Indipendentemente dalle previsioni della contrattazione collettiva, le sanzioni disciplinari devono essere proporzionali alla condotta effettivamente tenuta dal lavoratore, anche in considerazione della circostanza concreta e della storia del dipendente in azienda. Pertanto, è illecito il licenziamento per giusta comminato alla lavoratrice che, dopo numerosi anni in azienda senza alcun precedente disciplinare a suo carico, sia stata assente ingiustificata dal lavoro per cinque giorni a causa di un incidente subito dal proprio partner, al quale ha prestato assistenza nei giorni di assenza.
Lo ha chiarito la Corte di Cassazione con l'ordinanza n. 3283/2020, confermando la decisione con cui la Corte d'Appello di Bologna aveva condannato una società con meno di quindici dipendenti a corrispondere l'indennità sostitutiva della reintegra in favore di una lavoratrice, licenziata per giusta causa dopo essersi assentata per ben cinque giorni dal servizio senza presentare idonee giustificazioni.
A nulla è valsa la difesa della società datrice di lavoro, che ha sottolineato come sia proprio il contratto collettivo applicato al rapporto a prevedere il licenziamento in tronco nei casi di assenza ingiustificata per un periodo di durata superiore a cinque giorni. Infatti, precisano i giudici di Cassazione, anche a fronte di una tipizzazione da parte della contrattazione collettiva della condotta rilevante ai fini disciplinari, spetta in ogni caso al giudice il compito di verificare in ultima istanza la proporzionalità tra la condotta del dipendente e il provvedimento irrogato.
Ciò perché, coerentemente con i principi ormai granitici della giurisprudenza, i concetti di giusta causa di licenziamento e di proporzionalità della sanzione disciplinare costituiscono disposizioni di limitato contenuto, che impongono in ogni caso di essere concretizzate tramite la valorizzazione tanto dei fatti, quanto delle circostanze sottese agli stessi e dei principi generali posti alla base delle norme in materia di licenziamento disciplinare.
Al riguardo, nel valutare la legittimità di un provvedimento espulsivo il giudice deve anzitutto esaminare il comportamento del dipendente per appurare se esista in effetti un inadempimento degli obblighi contrattuali di tale gravità da non consentire la prosecuzione neppure temporanea del rapporto di lavoro. Ed infatti, se è vero che il rapporto lavorativo può essere cessato in tronco a fronte di una grave lesione del vincolo fiduciario che deve necessariamente esistere tra datore e prestatore di lavoro, è altrettanto vero che una simile lesione non può che discendere da fatti “di non scarsa importanza” e, cioè, da eventi effettivamente idonei ad arrecare un danno al datore di lavoro e da fargli dubitare di poter fare affidamento sul proprio dipendente nel futuro.

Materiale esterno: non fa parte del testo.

(** ** [pipes] *)

(** X15: when neither backend is configured, [pipes] returns the single
    entry with id ["error"] and name ["Error: No API keys provided"] and
    leaves [model_sources] as it was, and every turn but the probe raises
    that [ValueError] before anything is yielded. *)
Theorem no_backend_is_an_error_entry_and_a_failed_turn
    {coroutine_t args_schema_t : Type}
    (strip : string -> string)
    (openai_models_list : openai_kwargs_t -> completion (list string))
    (ollama_list : string -> completion (list ollama_model))
    (invoke : chat_model -> list message -> config_t -> completion string)
    (astream : chat_model -> list message -> config_t -> stream string)
    (astream_events :
       @graph_t coroutine_t args_schema_t -> list message -> config_t ->
       stream event)
    self body user task tools em :
  OPENAI_API_KEY (valves self) = EmptyString
  ∨ OPENAI_BASE_URL (valves self) = EmptyString ->
  OLLAMA_URL (valves self) = EmptyString ->
  task ≠ Some "function_calling" ->
  pipes strip openai_models_list ollama_list self
  = ([ {| entry_id := Some "error";
          entry_name := "Error: No API keys provided" |} ], self)
  ∧ run (pipe invoke astream astream_events self body user task tools em)
    = ([], Raised (ValueError "No API keys provided")).
Proof.
  intros Hopenai Hollama Htask.
  assert (setup (valves self) = Raised (ValueError "No API keys provided"))
    as Hsetup by (by apply setup_without_backend).
  split.
  - unfold pipes. by rewrite Hsetup.
  - unfold run, pipe. destruct (extract_event_info em) as [message_id other].
    rewrite decide_False by done. by rewrite bind_unfold, Hsetup.
Qed.

Lemma no_backend_is_an_error_entry_and_a_failed_turn_witness :
  pipes lstrip_spaces list_openai list_ollama
    {| valves := default_valves; model_sources := {[ "old" := "openai" ]} |}
  = ([ {| entry_id := Some "error";
          entry_name := "Error: No API keys provided" |} ],
     {| valves := default_valves; model_sources := {[ "old" := "openai" ]} |})
  ∧ run (pipe echo_invoke echo_astream echo_astream_events
           {| valves := default_valves;
              model_sources := {[ "old" := "openai" ]} |}
           {| model := "react.old"; messages := [] |} None None None None)
    = ([], Raised (ValueError "No API keys provided")).
Proof.
  apply (no_backend_is_an_error_entry_and_a_failed_turn lstrip_spaces
           list_openai list_ollama echo_invoke echo_astream
           echo_astream_events
           {| valves := default_valves;
              model_sources := {[ "old" := "openai" ]} |}
           {| model := "react.old"; messages := [] |} None None None None);
    [by left|reflexivity|discriminate].
Defined.

(** X16: a client that raises counts for [pipes] as a client that lists
    nothing: the exception is swallowed, and the list and [model_sources]
    are those of the other backend alone. *)
Theorem failing_client_lists_nothing
    (strip : string -> string)
    (openai_models_list openai_models_list' :
       openai_kwargs_t -> completion (list string))
    (ollama_list ollama_list' : string -> completion (list ollama_model))
    self :
  (∀ kwargs,
     openai_models_list' kwargs
     = match openai_models_list kwargs with
       | Raised _ => Normal []
       | listed => listed
       end) ->
  (∀ url,
     ollama_list' url
     = match ollama_list url with
       | Raised _ => Normal []
       | listed => listed
       end) ->
  pipes strip openai_models_list ollama_list self
  = pipes strip openai_models_list' ollama_list' self.
Proof.
  intros Hopenai Hollama. unfold pipes.
  destruct (setup (valves self)) as [self_|x]; [|done].
  assert (oai_models_of strip openai_models_list (valves self) self_
          = oai_models_of strip openai_models_list' (valves self) self_)
    as ->.
  { unfold oai_models_of. destruct (openai_kwargs self_) as [kw|]; [|done].
    rewrite Hopenai. by destruct (openai_models_list kw). }
  assert (ollama_models_of ollama_list (valves self) self_
          = ollama_models_of ollama_list' (valves self) self_) as ->.
  { unfold ollama_models_of. destruct (ollama_kwargs self_); [|done].
    rewrite Hollama. by destruct (ollama_list _). }
  done.
Qed.

Lemma failing_client_lists_nothing_witness :
  pipes lstrip_spaces failing_openai list_ollama both_pipe
  = pipes lstrip_spaces (λ _, Normal []) list_ollama both_pipe.
Proof.
  apply (failing_client_lists_nothing lstrip_spaces failing_openai
           (λ _, Normal []) list_ollama list_ollama both_pipe);
    intros; reflexivity.
Defined.

Lemma lookup_constant_map (l : list string) (c k : string) :
  (list_to_map ((λ m, (m, c)) <$> l) : gmap string string) !! k
  = if decide (k ∈ l) then Some c else None.
Proof.
  induction l as [|m l IH].
  - simpl. by rewrite lookup_empty.
  - rewrite fmap_cons, list_to_map_cons, lookup_insert. cbn [fst snd].
    destruct (decide (m = k)) as [->|Hne].
    + by rewrite decide_True by apply list_elem_of_here.
    + rewrite IH. destruct (decide (k ∈ l)) as [Hin|Hin].
      * by rewrite decide_True by (by apply list_elem_of_further).
      * rewrite decide_False; [done|].
        rewrite elem_of_cons. intros [?|?]; [congruence|done].
Qed.

(** The [model_sources] that [pipes] leaves. *)
Lemma pipes_model_sources strip openai_models_list ollama_list self r m :
  setup (valves self) = Normal r ->
  model_sources (snd (pipes strip openai_models_list ollama_list self)) !! m
  = if decide (Some m ∈ ollama_models_of ollama_list (valves self) r)
    then Some "ollama"
    else if decide
              (m ∈ oai_models_of strip openai_models_list (valves self) r)
         then Some "openai"
         else None.
Proof.
  intros Hsetup. unfold pipes. rewrite Hsetup. simpl.
  rewrite lookup_union, !lookup_constant_map.
  destruct (decide (Some m ∈ ollama_models_of ollama_list (valves self) r))
    as [Hin|Hin].
  - rewrite decide_True.
    + by destruct (decide (m ∈ _)).
    + apply list_elem_of_omap. by exists (Some m).
  - rewrite decide_False.
    + by destruct (decide (m ∈ _)).
    + intros (x & Hx & Hid)%list_elem_of_omap. simpl in Hid. by subst.
Qed.

(** X17: after a [pipes] whose setup succeeds, the models that
    [model_sources] knows are exactly the string ids of the entries of the
    list returned. *)
Theorem listed_models_are_the_known_models
    strip openai_models_list ollama_list self r m :
  setup (valves self) = Normal r ->
  (∃ entry, entry ∈ fst (pipes strip openai_models_list ollama_list self)
            ∧ entry_id entry = Some m)
  ↔ is_Some (model_sources
               (snd (pipes strip openai_models_list ollama_list self)) !! m).
Proof.
  intros Hsetup. rewrite (pipes_model_sources _ _ _ _ r) by done.
  unfold pipes. rewrite Hsetup. simpl. split.
  - intros (entry & Hin & Hid).
    apply list_elem_of_fmap in Hin as (m' & -> & Hin). simpl in Hid. subst m'.
    apply elem_of_app in Hin as [Hin|Hin].
    + apply list_elem_of_fmap in Hin as (m' & [= <-] & Hin).
      destruct (decide (Some m ∈ _)); [by eexists|].
      rewrite decide_True by done. by eexists.
    + rewrite decide_True by done. by eexists.
  - intros Hknown.
    exists {| entry_id := Some m;
              entry_name := MODEL_PREFIX (valves self) +:+ "/" +:+ m |}.
    split; [|done].
    apply list_elem_of_fmap. exists (Some m). split; [done|].
    apply elem_of_app.
    destruct (decide (Some m ∈ _)) as [Hin|_]; [by right|].
    destruct (decide (m ∈ _)) as [Hin|_]; [|by destruct Hknown].
    left. apply list_elem_of_fmap. by exists m.
Qed.

Lemma listed_models_are_the_known_models_witness :
  (∃ entry, entry ∈ fst (pipes lstrip_spaces list_openai list_ollama
                           both_pipe)
            ∧ entry_id entry = Some "gpt-4o")
  ↔ is_Some (model_sources
               (snd (pipes lstrip_spaces list_openai list_ollama both_pipe))
             !! "gpt-4o").
Proof.
  eapply (listed_models_are_the_known_models lstrip_spaces list_openai
            list_ollama both_pipe).
  reflexivity.
Defined.

(** X18: a model id that both clients list appears twice in the list of
    [pipes], first as the entry of OpenAI and then as the one of Ollama,
    and [model_sources] keeps ["ollama"] for it. *)
Theorem model_of_both_backends_is_listed_twice
    strip openai_models_list ollama_list self r m :
  setup (valves self) = Normal r ->
  m ∈ oai_models_of strip openai_models_list (valves self) r ->
  Some m ∈ ollama_models_of ollama_list (valves self) r ->
  model_sources (snd (pipes strip openai_models_list ollama_list self)) !! m
  = Some "ollama"
  ∧ ∃ i j, (i < j)%nat
      ∧ fst (pipes strip openai_models_list ollama_list self) !! i
        = Some {| entry_id := Some m;
                  entry_name := MODEL_PREFIX (valves self) +:+ "/" +:+ m |}
      ∧ fst (pipes strip openai_models_list ollama_list self) !! j
        = Some {| entry_id := Some m;
                  entry_name := MODEL_PREFIX (valves self) +:+ "/" +:+ m |}.
Proof.
  intros Hsetup Hoai Hollama. split.
  { rewrite (pipes_model_sources _ _ _ _ r) by done.
    by rewrite decide_True. }
  unfold pipes. rewrite Hsetup. simpl.
  apply list_elem_of_lookup in Hoai as [i Hi].
  apply list_elem_of_lookup in Hollama as [j Hj].
  exists i, (length (oai_models_of strip openai_models_list (valves self) r)
             + j).
  pose proof (lookup_lt_Some _ _ _ Hi) as Hlt. split_and!.
  - lia.
  - rewrite list_lookup_fmap, lookup_app_l by (by rewrite length_fmap).
    by rewrite list_lookup_fmap, Hi.
  - rewrite list_lookup_fmap.
    rewrite lookup_app_r by (rewrite length_fmap; lia).
    rewrite length_fmap.
    replace (length _ + j - length _) with j by lia. by rewrite Hj.
Qed.

Lemma model_of_both_backends_is_listed_twice_witness :
  model_sources (snd (pipes lstrip_spaces list_openai list_ollama both_pipe))
    !! "gpt-4"
  = Some "ollama"
  ∧ ∃ i j, (i < j)%nat
      ∧ fst (pipes lstrip_spaces list_openai list_ollama both_pipe) !! i
        = Some {| entry_id := Some "gpt-4";
                  entry_name := MODEL_PREFIX (valves both_pipe) +:+ "/"
                                +:+ "gpt-4" |}
      ∧ fst (pipes lstrip_spaces list_openai list_ollama both_pipe) !! j
        = Some {| entry_id := Some "gpt-4";
                  entry_name := MODEL_PREFIX (valves both_pipe) +:+ "/"
                                +:+ "gpt-4" |}.
Proof.
  eapply (model_of_both_backends_is_listed_twice lstrip_spaces list_openai
            list_ollama both_pipe _ "gpt-4").
  - reflexivity.
  - vm_compute. apply list_elem_of_further, list_elem_of_here.
  - vm_compute. apply list_elem_of_further, list_elem_of_here.
Defined.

Nel caso deciso dalla Suprema corte, i giudici di merito hanno senz'altro riconosciuto il disvalore della condotta posta in essere dalla dipendente che si è assentata ingiustificatamente dal lavoro per cinque giorni, così confermando l'opportunità di sanzionare la stessa. Allo stesso tempo, però, i giudici hanno valutato la non proporzionalità della sanzione espulsiva alla luce del contesto in cui la condotta era stata posta in essere: la dipendente, infatti, si era assentata per adempiere ad un generale dovere di assistenza che la lega al proprio partner convivente, in quei giorni bisognoso di cure a seguito di un incidente stradale.
Inoltre, proseguono i giudici, per valutare in modo opportuno la sanzione da irrogare nei confronti della dipendente, la società avrebbe dovuto tenere conto del fatto che la stessa lavorasse da molti anni nella stessa impresa e, nel corso dell'intero rapporto, non era mai stata sanzionata. Allo stesso modo, valeva a minare la legittimità del licenziamento anche la circostanza che il datore di lavoro non avesse dimostrato di avere effettivamente subito un danno in conseguenza dell'assenza ingiustificata: non è bastata al riguardo la considerazione della società, secondo cui il danno sta nel fatto stesso di non potere contare sulla prestazione lavorativa.
Per concludere, la recente decisione della Corte di Cassazione è occasione utile per rammentare come nell'ambito di un procedimento disciplinare la contrattazione collettiva sia senz'altro un punto di riferimento da cui il datore non può prescindere. Tuttavia, nel caso di contestazione di un addebito disciplinare, è sempre opportuno valutare con attenzione le giustificazioni presentate dal dipendente, oltre che tutte le circostanze del caso, inclusa la storia del lavoratore in azienda: il licenziamento in tronco, infatti, è fondato solo quando connesso alla dimostrata lesione definitiva del vincolo fiduciario da parte del dipendente.